(* ===== verification/Unions.v ===== *)
(** * Unions

    The generated union types of opensearchapi and the plugins: a value of one of
    several Go types, read from JSON by the first byte of the text, by a named
    discriminator, by the keys that are present, by trial, or when it is asked
    for. A union type is described by its branches and by how UnmarshalJSON picks
    one; its methods, which the generator writes out for every type alike, are
    defined once on the descriptions. The probes of internal/build/union.go are
    here with the pool their maps come from.

    A Go type is its name. What encoding/json does with the type of a branch, its
    zero value and the assignment of a field are arguments. *)

From Stdlib Require Import Ascii String.
From stdpp Require Import base gmap list strings.
From Stdlib Require Import ZArith Lia.
From S2P Require Import Prelude.
From S2P Require Import GoStrings.
From S2P Require Import ShardHash.
From S2P Require Import Json.
From S2P Require Import Errors.
Open Scope list_scope.
Open Scope bool_scope.
Open Scope Z_scope.

Definition gotype : Type := string.

(** * The probes *)

(** A map[string]json.RawMessage; a nil map is empty. *)
Definition raw_fields : Type := gmap gostring gostring.

Definition maxPooledKeySetSize : Z := 32.

(** json.Unmarshal into such a map adds the members to it. *)
Definition d_raw_fields : decoder raw_fields := fun v old =>
  match v with
  | JNull => (∅, None)
  | JObj ms => (foldl (fun m kv => <[kv.1 := kv.2.1]> m) old ms, None)
  | _ => (old, Some UnmarshalTypeError)
  end.

(** What goes back to the pool: nothing when the map has grown. *)
Definition recycled (fields : raw_fields) : option raw_fields :=
  if maxPooledKeySetSize <? Z.of_nat (size fields) then None else Some ∅.

(** The functions of union.go take the map the pool gave and leave what they
    put back. *)
Definition HasJSONKeys (fields : raw_fields) (data : gostring) (keys : list string) : bool * option raw_fields :=
  match keys with
  | [] => (true, Some fields)
  | _ =>
    let '(fields, err) := Unmarshal d_raw_fields data fields in
    (match err with
     | Some _ => false
     | None => forallb (fun k => bool_decide (is_Some (fields !! lit k))) keys
     end, recycled fields)
  end.

Definition JSONDiscriminator (fields : raw_fields) (data : gostring) (key : string) : (gostring * bool * option json_error) * option raw_fields :=
  let '(fields, err) := Unmarshal d_raw_fields data fields in
  (match err with
   | Some e => ([], false, Some e)
   | None =>
     match fields !! lit key with
     | None => ([], false, None)
     | Some raw =>
       match Unmarshal d_string raw [] with
       | (_, Some e) => ([], true, Some e)
       | (value, None) => (value, true, None)
       end
     end
   end, recycled fields).

(** Every map of the pool is empty, so the answers do not depend on it. *)
Lemma pool_stays_empty fields data keys : fields = ∅ ->
  (forall m, (HasJSONKeys fields data keys).2 = Some m -> m = ∅) /\
  (forall k m, (JSONDiscriminator fields data k).2 = Some m -> m = ∅).
Proof.
  intros ->. split.
  - intros m. destruct keys as [|k keys]; simpl; [by intros [= <-]|].
    destruct (Unmarshal _ _ _) as [fs e]. unfold recycled; simpl. case_match; by intros [= <-].
  - intros k m. unfold JSONDiscriminator. destruct (Unmarshal _ _ _) as [fs e]. unfold recycled; simpl. case_match; by intros [= <-].
Qed.

Definition has_keys (data : gostring) (keys : list string) : bool := (HasJSONKeys ∅ data keys).1.
Definition discriminator (data : gostring) (key : string) : gostring * bool * option json_error := (JSONDiscriminator ∅ data key).1.

(** * Descriptions *)

(** The classes of JSON texts a first byte tells apart. *)
Inductive token := TString | TNumber | TBool | TArray | TObject.
#[export] Instance token_eq : EqDecision token.
Proof. solve_decision. Defined.

Definition begins (c : token) (b : Z) : bool :=
  match c with
  | TString => b =? 34
  | TNumber => (48 <=? b) && (b <=? 57) || (b =? 45)
  | TBool => (b =? 116) || (b =? 102)
  | TArray => b =? 91
  | TObject => b =? 123
  end.
Definition starts_with (c : token) (data : gostring) : bool := match data with b :: _ => begins c b | [] => false end.

(** A branch: the name of its accessor, its type, and the field the constructor
    sets with the value it is set to. *)
Record branch := MkBranch { br_name : string; br_type : gotype; br_field : option (string * string) }.
Notation "n :- t" := (MkBranch n t None) (at level 60, no associativity).
Notation "n :- t 'sets' f := x" := (MkBranch n t (Some (f, x))) (at level 60, no associativity, f at level 9, x at level 9).

(** A case of UnmarshalJSON: the branch it sets and the type it decodes into. *)
Record target := MkTarget { tg_name : string; tg_type : gotype }.
Notation "n ::> t" := (MkTarget n t) (at level 50, no associativity).

Inductive decoding :=
| ByToken (cases : list (token * target))
| ByName (key : string) (default_value : option string) (cases : list (string * target))
| ByProbe (probes : list (string * target)) (primary : target) (primary_fields : list string)
| ByTrial (keyed : list (list string * target)) (permissive : list target).

Record typed_union := MkTyped { tu_name : string; tu_branches : list branch; tu_decoding : decoding }.

(** The branches of a union whose branch the request selects: the keys its
    accessor asks for. *)
Record requested_branch := MkRequested { rb_name : string; rb_type : gotype; rb_keys : list string }.
Record requested_union := MkReqUnion { ru_name : string; ru_branches : list requested_branch }.

(** * Methods *)

Section Methods.
Context {V : Type} (zero : gotype -> V) (set_field : string -> string -> V -> V).
(** json.Unmarshal into a new variable of a type, and json.Marshal. *)
Context (unmarshal : gotype -> gostring -> V * option error) (marshal : gotype -> V -> error + gostring).
Context (Quote : gostring -> string).

(** The value is a pointer to a value of its type; no type stands for the zero
    of the enumeration. *)
Record union := MkUnion { u_typ : option string; u_raw : gostring; u_value : option (gotype * V) }.

Definition zero_union : union := MkUnion None [] None.
Definition Type_String (typ : option string) : string := default "unknown"%string typ.
Definition SetRaw (raw : gostring) (u : union) : union := MkUnion None raw None.

Definition UnionBranchError_ (d : typed_union) (b : branch) (u : union) : error :=
  Leaf (AUnionBranchError (tu_name d) (br_name b) (Type_String (u_typ u))).

(** The accessor of a branch. *)
Definition accessor (d : typed_union) (b : branch) (u : union) : V * option error :=
  match u_value u with
  | Some (t, v) => if decide (t = br_type b) then (v, None) else (zero (br_type b), Some (UnionBranchError_ d b u))
  | None => (zero (br_type b), Some (UnionBranchError_ d b u))
  end.

(** New...From. *)
Definition constructed (b : branch) (v : V) : V := match br_field b with Some (f, x) => set_field f x v | None => v end.
Definition construct (b : branch) (v : V) : union := MkUnion (Some (br_name b)) [] (Some (br_type b, constructed b v)).

Definition NullJSON : gostring := lit "null".
Definition MarshalJSON (u : union) : error + gostring :=
  match u_value u with
  | Some (t, v) => marshal t v
  | None => inr (match u_raw u with [] => NullJSON | raw => raw end)
  end.

(** ** UnmarshalJSON *)

Definition reset (data : gostring) (u : union) : union := MkUnion None data None.
Definition store (t : target) (v : V) (u : union) : union := MkUnion (Some (tg_name t)) (u_raw u) (Some (tg_type t, v)).

(** Decode into a target, and give its error to the caller. *)
Definition decode_into (t : target) (data : gostring) (u : union) : union * option error :=
  match unmarshal (tg_type t) data with
  | (v, None) => (store t v u, None)
  | (_, Some e) => (u, Some e)
  end.

Definition by_token (name : string) (cases : list (token * target)) (data : gostring) (u : union) : union * option error :=
  match List.find (fun c => starts_with c.1 data) cases with
  | Some c => decode_into c.2 data u
  | None => (u, Some (Leaf (AText (pieces [name; ": unexpected JSON token: "; bytes (take 1 data)]))))
  end.

Definition by_name (name key : string) (default_value : option string) (cases : list (string * target)) (data : gostring) (u : union) : union * option error :=
  match discriminator data key with
  | (_, _, Some e) => (u, Some (Wrap (Errorf (pieces [name; ": reading "; key; " discriminator"])) (Leaf (AJsonError e))))
  | (value, present, None) =>
    match (if present then Some value else lit <$> default_value) with
    | None => (u, Some (Leaf (AText (pieces [name; ": payload has no "; key; " discriminator: "; bytes (take 64 data)]))))
    | Some value =>
      match List.find (fun c => bool_decide (lit c.1 = value)) cases with
      | Some c => decode_into c.2 data u
      | None => (u, Some (Leaf (AText (pieces [name; ": unknown "; key; " discriminator "; Quote value]))))
      end
    end
  end.

(** The bytes a probe field of the merged struct ends up with: those of the last
    member encoding/json matches with it. *)
Definition probe_bytes (probes primary_fields : list string) (key : string) (data : gostring) : gostring :=
  match parse data with
  | Some (JObj ms) =>
    foldl (fun raw m => if bool_decide (field_of (map (fun n => (n, n)) (primary_fields ++ probes)) m.1 = Some key) then m.2.1 else raw) [] ms
  | _ => []
  end.
Definition probed (probes primary_fields : list string) (key : string) (data : gostring) : bool :=
  bool_decide (probe_bytes probes primary_fields key data <> []).

(** No probe has the name of a field of the primary branch, so decoding the
    merged struct decodes the primary. *)
Definition by_probe (probes : list (string * target)) (primary : target) (primary_fields : list string) (data : gostring) (u : union) : union * option error :=
  match unmarshal (tg_type primary) data with
  | (_, Some e) => (u, Some e)
  | (m, None) =>
    match List.find (fun p => probed (map fst probes) primary_fields p.1 data) probes with
    | Some p => decode_into p.2 data u
    | None => (store primary m u, None)
    end
  end.

(** The first target that decodes; the errors are dropped. *)
Definition attempt_decode (t : target) (data : gostring) : option V :=
  match unmarshal (tg_type t) data with (v, None) => Some v | _ => None end.
Fixpoint try_each (ts : list target) (data : gostring) : option (target * V) :=
  match ts with
  | [] => None
  | t :: ts' => match attempt_decode t data with Some v => Some (t, v) | None => try_each ts' data end
  end.

Definition by_trial (name : string) (keyed : list (list string * target)) (permissive : list target) (data : gostring) (u : union) : union * option error :=
  match try_each (snd <$> filter (fun k => has_keys data k.1 = true) keyed) data with
  | Some (t, v) => (store t v u, None)
  | None =>
    match try_each permissive data with
    | Some (t, v) => (store t v u, None)
    | None => (u, Some (Leaf (AText (pieces [name; ": no branch matched JSON: "; bytes (take 64 data)]))))
    end
  end.

Definition UnmarshalJSON (d : typed_union) (data : gostring) (u : union) : union * option error :=
  let u := reset data u in
  if bool_decide (data = []) || bool_decide (data = NullJSON) then (u, None)
  else
    match tu_decoding d with
    | ByToken cases => by_token (tu_name d) cases data u
    | ByName key default_value cases => by_name (tu_name d) key default_value cases data u
    | ByProbe probes primary fields => by_probe probes primary fields data u
    | ByTrial keyed permissive => by_trial (tu_name d) keyed permissive data u
    end.

(** ** Unions the request selects *)

Record held := MkHeld { h_raw : gostring; h_value : option (gotype * V) }.
Definition zero_held : held := MkHeld [] None.
Definition SetRaw_held (raw : gostring) (u : held) : held := MkHeld raw None.
Definition UnmarshalJSON_held (data : gostring) (u : held) : held * option error := (MkHeld data None, None).
Definition MarshalJSON_held (u : held) : error + gostring := MarshalJSON (MkUnion None (h_raw u) (h_value u)).
Definition IsZero (u : held) : bool := match h_value u, h_raw u with None, [] => true | _, _ => false end.
Definition construct_held (b : requested_branch) (v : V) : held := MkHeld [] (Some (rb_type b, v)).

Definition lacks_text (keys : list string) : string :=
  pieces ["payload lacks required "%string; (if 1 <? Z.of_nat (length keys) then "properties"%string else "property"%string); " ["%string; String.concat " " (map (fun k => Quote (lit k)) keys); "]"%string].

(** As<Branch>: the stored value of the type, or else the bytes decoded. *)
Definition AsBranch (d : requested_union) (b : requested_branch) (u : held) : V * option error :=
  let wrap e := Some (Wrap (UnionBranchError (ru_name d) (rb_name b)) e) in
  let decoded :=
    match h_raw u with
    | [] => (zero (rb_type b), None)
    | raw =>
      if has_keys raw (rb_keys b) then
        match unmarshal (rb_type b) raw with (v, None) => (v, None) | (v, Some e) => (v, wrap e) end
      else (zero (rb_type b), wrap (Leaf (AText (lacks_text (rb_keys b)))))
    end in
  match h_value u with
  | Some (t, v) => if decide (t = rb_type b) then (v, None) else decoded
  | None => decoded
  end.
End Methods.
Arguments union : clear implicits.
Arguments held : clear implicits.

_WORK REQUEST:_ Give again, word for word, the records from their first line to the one with "for. A union", and leave out all else.

_EXERCISE RESULT:_
(* ===== verification/Unions.v ===== *)
(** * Unions

    The generated union types of opensearchapi and the plugins: a value of one of
    several Go types, read from JSON by the first byte of the text, by a named
    discriminator, by the keys that are present, by trial, or when it is asked
    for. A union type is described by its branches and by how UnmarshalJSON picks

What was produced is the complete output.